Segment Start: Data listing
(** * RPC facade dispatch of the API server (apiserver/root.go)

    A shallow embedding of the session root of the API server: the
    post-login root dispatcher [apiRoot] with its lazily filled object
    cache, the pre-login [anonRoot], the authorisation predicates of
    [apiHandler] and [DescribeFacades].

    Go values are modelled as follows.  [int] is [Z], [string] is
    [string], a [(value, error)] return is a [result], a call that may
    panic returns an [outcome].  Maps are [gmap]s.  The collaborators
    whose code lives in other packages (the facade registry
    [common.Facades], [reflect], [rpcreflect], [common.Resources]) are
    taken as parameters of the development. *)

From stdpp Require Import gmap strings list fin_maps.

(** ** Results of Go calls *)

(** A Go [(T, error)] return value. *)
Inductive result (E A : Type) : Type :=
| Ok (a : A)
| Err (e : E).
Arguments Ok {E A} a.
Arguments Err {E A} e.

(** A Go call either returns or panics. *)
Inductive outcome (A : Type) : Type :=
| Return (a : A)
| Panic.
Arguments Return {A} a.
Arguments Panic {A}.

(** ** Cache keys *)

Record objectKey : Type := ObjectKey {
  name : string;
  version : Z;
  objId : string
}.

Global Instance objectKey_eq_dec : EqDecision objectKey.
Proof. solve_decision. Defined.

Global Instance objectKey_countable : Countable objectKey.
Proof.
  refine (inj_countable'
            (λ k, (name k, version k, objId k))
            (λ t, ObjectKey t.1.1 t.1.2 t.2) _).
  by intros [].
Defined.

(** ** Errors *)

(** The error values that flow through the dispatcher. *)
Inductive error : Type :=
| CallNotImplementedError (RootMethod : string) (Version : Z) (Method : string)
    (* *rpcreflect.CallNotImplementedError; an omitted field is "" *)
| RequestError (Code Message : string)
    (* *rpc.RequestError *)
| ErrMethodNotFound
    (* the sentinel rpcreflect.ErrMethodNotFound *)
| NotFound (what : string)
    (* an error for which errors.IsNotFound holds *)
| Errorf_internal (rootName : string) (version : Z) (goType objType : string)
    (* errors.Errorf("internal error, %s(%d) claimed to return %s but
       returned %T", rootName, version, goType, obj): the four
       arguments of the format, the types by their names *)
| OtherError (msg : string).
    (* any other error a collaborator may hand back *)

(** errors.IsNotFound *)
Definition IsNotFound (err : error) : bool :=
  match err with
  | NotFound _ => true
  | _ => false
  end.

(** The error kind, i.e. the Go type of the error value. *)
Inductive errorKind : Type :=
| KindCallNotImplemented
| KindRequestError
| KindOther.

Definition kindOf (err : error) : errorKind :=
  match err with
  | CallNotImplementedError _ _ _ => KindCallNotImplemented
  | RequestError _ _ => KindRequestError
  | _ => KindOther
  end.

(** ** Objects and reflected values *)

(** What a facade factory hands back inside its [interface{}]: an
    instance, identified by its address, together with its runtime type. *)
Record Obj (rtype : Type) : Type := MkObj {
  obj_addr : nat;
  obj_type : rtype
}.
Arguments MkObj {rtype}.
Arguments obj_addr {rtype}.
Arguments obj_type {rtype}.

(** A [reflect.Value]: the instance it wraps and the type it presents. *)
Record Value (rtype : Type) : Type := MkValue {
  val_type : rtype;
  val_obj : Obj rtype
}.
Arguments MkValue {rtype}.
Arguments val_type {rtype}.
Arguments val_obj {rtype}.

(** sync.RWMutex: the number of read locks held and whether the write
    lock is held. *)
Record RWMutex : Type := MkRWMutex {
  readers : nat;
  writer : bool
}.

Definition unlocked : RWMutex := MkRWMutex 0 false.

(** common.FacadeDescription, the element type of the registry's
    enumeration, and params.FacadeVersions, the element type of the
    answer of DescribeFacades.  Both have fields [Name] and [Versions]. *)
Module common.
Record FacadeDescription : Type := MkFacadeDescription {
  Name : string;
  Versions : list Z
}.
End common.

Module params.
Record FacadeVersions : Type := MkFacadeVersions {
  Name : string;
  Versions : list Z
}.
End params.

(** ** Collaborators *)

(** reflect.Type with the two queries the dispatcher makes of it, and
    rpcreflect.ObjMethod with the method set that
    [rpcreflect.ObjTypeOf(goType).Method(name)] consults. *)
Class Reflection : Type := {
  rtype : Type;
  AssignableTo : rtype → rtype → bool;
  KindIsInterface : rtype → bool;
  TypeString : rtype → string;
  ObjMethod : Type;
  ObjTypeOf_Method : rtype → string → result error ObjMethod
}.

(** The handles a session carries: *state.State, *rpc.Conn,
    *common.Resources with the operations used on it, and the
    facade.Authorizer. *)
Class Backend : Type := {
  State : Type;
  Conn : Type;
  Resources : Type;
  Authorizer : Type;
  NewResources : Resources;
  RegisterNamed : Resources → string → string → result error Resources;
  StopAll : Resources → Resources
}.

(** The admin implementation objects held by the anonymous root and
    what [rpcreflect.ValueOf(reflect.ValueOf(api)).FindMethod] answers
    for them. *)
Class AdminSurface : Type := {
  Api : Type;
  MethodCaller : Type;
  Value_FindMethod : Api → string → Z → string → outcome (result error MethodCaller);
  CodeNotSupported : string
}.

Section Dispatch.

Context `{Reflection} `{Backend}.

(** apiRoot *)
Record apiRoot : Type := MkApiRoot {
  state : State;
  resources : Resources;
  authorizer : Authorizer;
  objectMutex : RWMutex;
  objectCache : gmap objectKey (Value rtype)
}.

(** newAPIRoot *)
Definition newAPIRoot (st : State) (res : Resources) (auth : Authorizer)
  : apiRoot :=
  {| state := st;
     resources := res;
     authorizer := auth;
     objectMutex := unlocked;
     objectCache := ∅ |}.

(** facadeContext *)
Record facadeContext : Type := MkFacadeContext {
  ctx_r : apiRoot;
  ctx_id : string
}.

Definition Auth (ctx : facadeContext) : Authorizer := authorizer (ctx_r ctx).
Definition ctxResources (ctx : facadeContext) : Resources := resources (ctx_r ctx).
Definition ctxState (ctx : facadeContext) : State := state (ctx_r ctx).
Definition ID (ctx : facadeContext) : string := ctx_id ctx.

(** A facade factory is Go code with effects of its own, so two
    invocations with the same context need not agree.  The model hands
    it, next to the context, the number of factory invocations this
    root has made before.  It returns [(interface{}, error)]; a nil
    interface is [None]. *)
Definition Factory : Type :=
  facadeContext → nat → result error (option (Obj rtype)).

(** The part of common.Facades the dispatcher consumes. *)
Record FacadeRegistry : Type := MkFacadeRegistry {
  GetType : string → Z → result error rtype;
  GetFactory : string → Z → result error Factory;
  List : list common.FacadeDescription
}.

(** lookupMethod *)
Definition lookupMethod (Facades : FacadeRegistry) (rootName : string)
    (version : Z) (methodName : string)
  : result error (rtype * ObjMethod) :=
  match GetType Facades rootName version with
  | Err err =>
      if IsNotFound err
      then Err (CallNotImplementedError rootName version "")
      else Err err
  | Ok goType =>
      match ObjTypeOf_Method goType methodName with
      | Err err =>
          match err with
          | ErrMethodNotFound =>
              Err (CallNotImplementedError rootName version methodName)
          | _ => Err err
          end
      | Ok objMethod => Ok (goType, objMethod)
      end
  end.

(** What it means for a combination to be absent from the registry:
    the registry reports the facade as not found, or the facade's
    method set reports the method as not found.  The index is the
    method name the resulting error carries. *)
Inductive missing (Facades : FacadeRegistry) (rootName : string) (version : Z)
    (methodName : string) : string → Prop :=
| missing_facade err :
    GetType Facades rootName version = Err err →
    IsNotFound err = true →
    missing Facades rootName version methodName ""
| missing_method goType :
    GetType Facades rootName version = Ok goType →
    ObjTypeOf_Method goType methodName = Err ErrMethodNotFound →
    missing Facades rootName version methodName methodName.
Segment End: Data listing
Segment Start: Data listing
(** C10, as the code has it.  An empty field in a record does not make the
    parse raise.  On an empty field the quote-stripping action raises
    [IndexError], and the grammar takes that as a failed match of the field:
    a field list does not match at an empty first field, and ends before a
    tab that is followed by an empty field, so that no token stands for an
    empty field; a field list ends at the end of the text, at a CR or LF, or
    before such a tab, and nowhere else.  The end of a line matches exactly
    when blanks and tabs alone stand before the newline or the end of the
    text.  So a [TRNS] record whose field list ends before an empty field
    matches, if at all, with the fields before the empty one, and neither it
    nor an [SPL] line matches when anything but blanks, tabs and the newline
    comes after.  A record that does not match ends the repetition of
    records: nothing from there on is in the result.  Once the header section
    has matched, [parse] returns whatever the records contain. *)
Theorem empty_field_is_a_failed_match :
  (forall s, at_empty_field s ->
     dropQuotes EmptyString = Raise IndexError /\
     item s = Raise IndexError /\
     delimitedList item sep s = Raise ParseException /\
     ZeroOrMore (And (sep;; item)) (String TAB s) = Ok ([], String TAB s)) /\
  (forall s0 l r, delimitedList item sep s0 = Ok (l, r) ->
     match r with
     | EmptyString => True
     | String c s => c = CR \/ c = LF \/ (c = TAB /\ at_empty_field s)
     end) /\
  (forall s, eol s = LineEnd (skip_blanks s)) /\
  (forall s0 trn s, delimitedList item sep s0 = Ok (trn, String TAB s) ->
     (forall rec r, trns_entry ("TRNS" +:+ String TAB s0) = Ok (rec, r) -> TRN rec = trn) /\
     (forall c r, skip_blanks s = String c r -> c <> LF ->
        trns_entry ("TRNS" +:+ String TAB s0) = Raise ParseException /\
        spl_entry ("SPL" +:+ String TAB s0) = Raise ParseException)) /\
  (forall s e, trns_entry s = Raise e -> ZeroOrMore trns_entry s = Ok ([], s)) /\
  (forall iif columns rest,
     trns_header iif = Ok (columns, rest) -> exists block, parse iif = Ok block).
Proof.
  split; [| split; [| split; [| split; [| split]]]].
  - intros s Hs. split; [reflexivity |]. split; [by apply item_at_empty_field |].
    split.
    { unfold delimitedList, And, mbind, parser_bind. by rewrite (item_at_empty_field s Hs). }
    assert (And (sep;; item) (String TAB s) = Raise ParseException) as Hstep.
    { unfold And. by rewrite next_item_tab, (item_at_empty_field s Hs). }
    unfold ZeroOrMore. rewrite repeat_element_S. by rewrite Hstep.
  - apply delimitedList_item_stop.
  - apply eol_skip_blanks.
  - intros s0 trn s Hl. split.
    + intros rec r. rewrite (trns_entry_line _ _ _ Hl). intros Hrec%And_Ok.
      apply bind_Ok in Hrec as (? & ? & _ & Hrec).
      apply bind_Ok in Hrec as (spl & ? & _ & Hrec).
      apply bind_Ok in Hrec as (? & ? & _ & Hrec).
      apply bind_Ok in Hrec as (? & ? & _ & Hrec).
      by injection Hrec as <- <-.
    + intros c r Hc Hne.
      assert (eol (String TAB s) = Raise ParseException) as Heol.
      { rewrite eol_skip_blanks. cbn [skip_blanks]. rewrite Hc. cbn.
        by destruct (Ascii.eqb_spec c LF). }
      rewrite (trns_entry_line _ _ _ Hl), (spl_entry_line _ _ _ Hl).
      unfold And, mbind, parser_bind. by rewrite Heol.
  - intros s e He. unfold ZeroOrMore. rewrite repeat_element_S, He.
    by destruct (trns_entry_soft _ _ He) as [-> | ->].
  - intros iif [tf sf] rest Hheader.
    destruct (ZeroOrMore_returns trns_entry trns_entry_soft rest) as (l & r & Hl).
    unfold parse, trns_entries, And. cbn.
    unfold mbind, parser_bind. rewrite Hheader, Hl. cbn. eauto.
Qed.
Segment End: Data listing
The task: All that is wanted is a faithful reproduction of the line above with "facade.Authorizer. *)", the line with "ctx_r : apiRoot;", and every line in between.

Solution:
    facade.Authorizer. *)
Class Backend : Type := {
  State : Type;
  Conn : Type;
  Resources : Type;
  Authorizer : Type;
  NewResources : Resources;
  RegisterNamed : Resources → string → string → result error Resources;
  StopAll : Resources → Resources
}.

(** The admin implementation objects held by the anonymous root and
    what [rpcreflect.ValueOf(reflect.ValueOf(api)).FindMethod] answers
    for them. *)
Class AdminSurface : Type := {
  Api : Type;
  MethodCaller : Type;
  Value_FindMethod : Api → string → Z → string → outcome (result error MethodCaller);
  CodeNotSupported : string
}.

Section Dispatch.

Context `{Reflection} `{Backend}.

(** apiRoot *)
Record apiRoot : Type := MkApiRoot {
  state : State;
  resources : Resources;
  authorizer : Authorizer;
  objectMutex : RWMutex;
  objectCache : gmap objectKey (Value rtype)
}.

(** newAPIRoot *)
Definition newAPIRoot (st : State) (res : Resources) (auth : Authorizer)
  : apiRoot :=
  {| state := st;
     resources := res;
     authorizer := auth;
     objectMutex := unlocked;
     objectCache := ∅ |}.

(** facadeContext *)
Record facadeContext : Type := MkFacadeContext {
  ctx_r : apiRoot;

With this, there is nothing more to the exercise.